--- Extracted data ---

(** * Transport synchronisation engine (TimingSync): model and properties

    Shallow embedding of [herehear/src/components/TimingSync.ts] (the
    timestamp/offset engine), of the two methods its earlier revision does
    differently, and of [gpsound/src/components/TimingSync.ts] (the
    kinematic-vector engine) without its connection set-up.

    Conventions.
    - A JavaScript [number] is a rational ([Q]); [NaN] and the infinities are
      left out, and an equation between computed numbers is stated with [==]
      ([Qeq]).  Where a computed number decides a branch (the tempo and drift
      tests), the arithmetic is binary64: each operation rounds its exact
      result to the nearest double, a tie going to the even one
      ([Js.binary64]); so is the delay gpsound hands to its timer.  The
      other sums of the handlers, which decide nothing, are exact.
    - [Date.now()], [Tone.now()], [performance.now()], [Math.random()] and the
      handle returned by [window.setTimeout] are readings of the host; every
      method takes the readings it makes as arguments.
    - The Tone.js transport, the console, the registered callback and the
      timer are collaborators outside the engine.  The world carries the
      transport's observable members and an ordered list of every call the
      engine makes on a collaborator. *)

From Stdlib Require Import QArith Qabs Qround Qpower Qfield ZArith List String Bool
  Lia Lqa.
Import ListNotations.
Open Scope Q_scope.

(** ** JavaScript numbers *)

Module Js.

(** [x > y] on numbers. *)
Definition gt (x y : Q) : bool := negb (Qle_bool x y).

(** [x !== 0]. *)
Definition nonzero (x : Q) : bool := negb (Qeq_bool x 0).

(** Truthiness of a [number | null]: [null] and [0] are falsy. *)
Definition truthy (x : option Q) : bool :=
  match x with
  | None => false
  | Some q => nonzero q
  end.

(** [Math.abs]. *)
Definition Math_abs (x : Q) : Q := Qabs x.

(** [Math.round]: the nearest integer, a tie going up. *)
Definition Math_round (x : Q) : Z := Qfloor (x + (1 # 2)).

(** *** binary64

    [2^k] for any integer [k]. *)
Definition pow2 (k : Z) : Q :=
  if (0 <=? k)%Z then inject_Z (2 ^ k) else 1 # Z.to_pos (2 ^ (- k)).

(** The integer nearest to [num / den], for [den > 0], a tie going to the
    even one. *)
Definition nearest_even (num den : Z) : Z :=
  let q := (num / den)%Z in
  let r := (num mod den)%Z in
  match (2 * r ?= den)%Z with
  | Lt => q
  | Gt => (q + 1)%Z
  | Eq => if Z.even q then q else (q + 1)%Z
  end.

(** The [e] with [2^e <= n/d < 2^(e+1)], for [n, d > 0]. *)
Definition exponent (n d : Z) : Z :=
  let e := (Z.log2 n - Z.log2 d)%Z in
  if (if (0 <=? e)%Z then (n <? d * 2 ^ e)%Z else (n * 2 ^ (- e) <? d)%Z)
  then (e - 1)%Z else e.

(** The double nearest to [n/d > 0]: 53 significant bits, the exponent not
    below [-1022] (subnormals); overflow to [Infinity] is left out. *)
Definition round_pos (n d : positive) : Q :=
  let e := Z.max (exponent (Zpos n) (Zpos d)) (-1022) in
  let k := (e - 52)%Z in
  let m := if (0 <=? k)%Z
           then nearest_even (Zpos n) (Zpos d * 2 ^ k)
           else nearest_even (Zpos n * 2 ^ (- k)) (Zpos d) in
  inject_Z m * pow2 k.

(** The double nearest to [x]. *)
Definition binary64 (x : Q) : Q :=
  let r := Qred x in
  match Qnum r with
  | Z0 => 0
  | Zpos n => round_pos n (Qden r)
  | Zneg n => - round_pos n (Qden r)
  end.

(** A decimal literal of the source, and the four operations on doubles. *)
Definition number (x : Q) : Q := binary64 x.
Definition add (x y : Q) : Q := binary64 (x + y).
Definition sub (x y : Q) : Q := binary64 (x - y).
Definition mul (x y : Q) : Q := binary64 (x * y).
Definition div (x y : Q) : Q := binary64 (x / y).

End Js.

(** ** The Tone.js transport, as far as the engine touches it *)

Module Tone.

Inductive PlaybackState : Set := started | stopped | paused.

Definition PlaybackState_eqb (a b : PlaybackState) : bool :=
  match a, b with
  | started, started | stopped, stopped | paused, paused => true
  | _, _ => false
  end.

(** [state], [seconds] and [bpm.value] are what the getters return at the
    instant of the call; [scheduled] is the audio-context time of the start
    that [start(time)] put on the timeline for later. *)
Record Transport : Set := mkTransport {
  state : PlaybackState;
  seconds : Q;
  bpm_value : Q;
  scheduled : option Q
}.

Definition is_started (t : Transport) : bool :=
  PlaybackState_eqb (state t) started.

(** [transport.pause()]: only a started transport changes state. *)
Definition pause (t : Transport) : Transport :=
  if is_started t
  then mkTransport paused (seconds t) (bpm_value t) (scheduled t)
  else t.

(** [transport.start()]: a started transport ignores it; a start already
    on the timeline for later stays there. *)
Definition start (t : Transport) : Transport :=
  if is_started t
  then t
  else mkTransport started (seconds t) (bpm_value t) (scheduled t).

(** [transport.start(time)] with [time] in the future: the state stays as
    it is until [time]; an earlier pending start wins. *)
Definition start_at (time : Q) (t : Transport) : Transport :=
  if is_started t
  then t
  else
    match scheduled t with
    | Some t0 =>
        if Qle_bool t0 time then t
        else mkTransport (state t) (seconds t) (bpm_value t) (Some time)
    | None => mkTransport (state t) (seconds t) (bpm_value t) (Some time)
    end.

(** [transport.stop()]: back to the beginning. *)
Definition stop (t : Transport) : Transport :=
  mkTransport stopped 0 (bpm_value t) None.

(** [transport.seconds = s]. *)
Definition set_seconds (s : Q) (t : Transport) : Transport :=
  mkTransport (state t) s (bpm_value t) (scheduled t).

(** [transport.bpm.value = b]. *)
Definition set_bpm (b : Q) (t : Transport) : Transport :=
  mkTransport (state t) (seconds t) b (scheduled t).

(** The transport [dt >= 0] seconds of audio time after the reading [t]
    taken at audio time [at_]: a started transport advances, a pending start
    fires when its time is reached, anything else holds its position. *)
Definition elapse (at_ dt : Q) (t : Transport) : Transport :=
  if is_started t
  then mkTransport started (seconds t + dt) (bpm_value t) (scheduled t)
  else
    match scheduled t with
    | Some t0 =>
        if Qle_bool t0 (at_ + dt)
        then mkTransport started (seconds t + (at_ + dt - t0)) (bpm_value t) None
        else t
    | None => t
    end.

End Tone.

(** ** Calls on collaborators *)

Inductive Event : Set :=
| ConsoleLog (msg : string) (args : list Q)
| ConsoleWarn (msg : string)
| BpmChangeCallback (cb : nat) (bpm : Z)
| TransportSetBpm (b : Q)
| TransportSetSeconds (s : Q)
| TransportStart (time : option Q)
| TransportPause
| TransportStop
| TimingObjectUpdate (velocity position : Q)
| SetTimeout (delay : Q)
| ClearTimeout (handle : Z).

(** ** herehear: the timestamp/offset engine *)

Module HereHear.

(** [TransportState]: the snapshot shared through the document. *)
Record TransportState : Set := mkState {
  startTime : option Q;
  bpm : Q;
  isPlaying : bool;
  pausedPosition : Q
}.

(** The fields of the [TimingSync] object.  The registered callback is a
    closure of the caller; it is known by a tag and every invocation is
    recorded with its argument. *)
Record TimingSync : Set := mkEngine {
  updateInterval : option Z;
  isInitialized : bool;
  onBpmChangeCallback : option nat;
  currentState : TransportState
}.

(** The object [getInstance] constructs when there is none. *)
Definition fresh : TimingSync :=
  mkEngine None false None (mkState None 120 false 0).

Record World : Set := mkWorld {
  engine : TimingSync;
  transport : Tone.Transport;
  events : list Event
}.

(** *** State passing *)

Definition M (A : Type) : Type := World -> A * World.

Definition ret {A : Type} (a : A) : M A := fun w => (a, w).

Definition bind {A B : Type} (m : M A) (k : A -> M B) : M B :=
  fun w => let (a, w') := m w in k a w'.

Declare Scope engine_scope.
Delimit Scope engine_scope with engine.
Notation "x <- m ;; k" := (bind m (fun x => k))
  (at level 61, m at next level, right associativity) : engine_scope.
Notation "m ;; k" := (bind m (fun _ => k))
  (at level 61, right associativity) : engine_scope.
Local Open Scope engine_scope.

Definition this : M TimingSync := fun w => (engine w, w).

Definition Transport : M Tone.Transport := fun w => (transport w, w).

Definition emit (ev : Event) : M unit :=
  fun w => (tt, mkWorld (engine w) (transport w) (events w ++ [ev])).

Definition update_engine (f : TimingSync -> TimingSync) : M unit :=
  fun w => (tt, mkWorld (f (engine w)) (transport w) (events w)).

Definition update_transport (f : Tone.Transport -> Tone.Transport) : M unit :=
  fun w => (tt, mkWorld (engine w) (f (transport w)) (events w)).

Definition when (b : bool) (m : M unit) : M unit :=
  if b then m else ret tt.

(** Assignments to the fields of [this] and of [this.currentState]. *)
Definition set_updateInterval (h : option Z) : M unit :=
  update_engine (fun e =>
    mkEngine h (isInitialized e) (onBpmChangeCallback e) (currentState e)).
Definition set_isInitialized (b : bool) : M unit :=
  update_engine (fun e =>
    mkEngine (updateInterval e) b (onBpmChangeCallback e) (currentState e)).
Definition set_onBpmChangeCallback (cb : option nat) : M unit :=
  update_engine (fun e =>
    mkEngine (updateInterval e) (isInitialized e) cb (currentState e)).
Definition set_currentState (s : TransportState) : M unit :=
  update_engine (fun e =>
    mkEngine (updateInterval e) (isInitialized e) (onBpmChangeCallback e) s).
Definition update_currentState (f : TransportState -> TransportState) : M unit :=
  update_engine (fun e =>
    mkEngine (updateInterval e) (isInitialized e) (onBpmChangeCallback e)
             (f (currentState e))).
Definition set_startTime (x : option Q) : M unit :=
  update_currentState (fun s => mkState x (bpm s) (isPlaying s) (pausedPosition s)).
Definition set_bpm (b : Q) : M unit :=
  update_currentState (fun s => mkState (startTime s) b (isPlaying s) (pausedPosition s)).
Definition set_isPlaying (p : bool) : M unit :=
  update_currentState (fun s => mkState (startTime s) (bpm s) p (pausedPosition s)).
Definition set_pausedPosition (x : Q) : M unit :=
  update_currentState (fun s => mkState (startTime s) (bpm s) (isPlaying s) x).

(** Calls on the transport: each one is recorded and takes effect. *)
Definition transport_set_bpm (b : Q) : M unit :=
  emit (TransportSetBpm b) ;; update_transport (Tone.set_bpm b).
Definition transport_set_seconds (s : Q) : M unit :=
  emit (TransportSetSeconds s) ;; update_transport (Tone.set_seconds s).
Definition transport_start : M unit :=
  emit (TransportStart None) ;; update_transport Tone.start.
Definition transport_start_at (time : Q) : M unit :=
  emit (TransportStart (Some time)) ;; update_transport (Tone.start_at time).
Definition transport_pause : M unit :=
  emit TransportPause ;; update_transport Tone.pause.

(** A [number | null] used as an operand: [null] counts as [0]. *)
Definition num (x : option Q) : Q :=
  match x with
  | Some q => q
  | None => 0
  end.

(** The position the timeline implies at wall-clock time [now] for a
    reference instant [s]: [(now - s) / 1000] seconds. *)
Definition position_at (now s : Q) : Q := (now - s) / 1000.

--- What you need to do ---
Tally up the lines holding the string "TransportState" in the data above, and respond with nothing but the number.

--- Answer below ---
5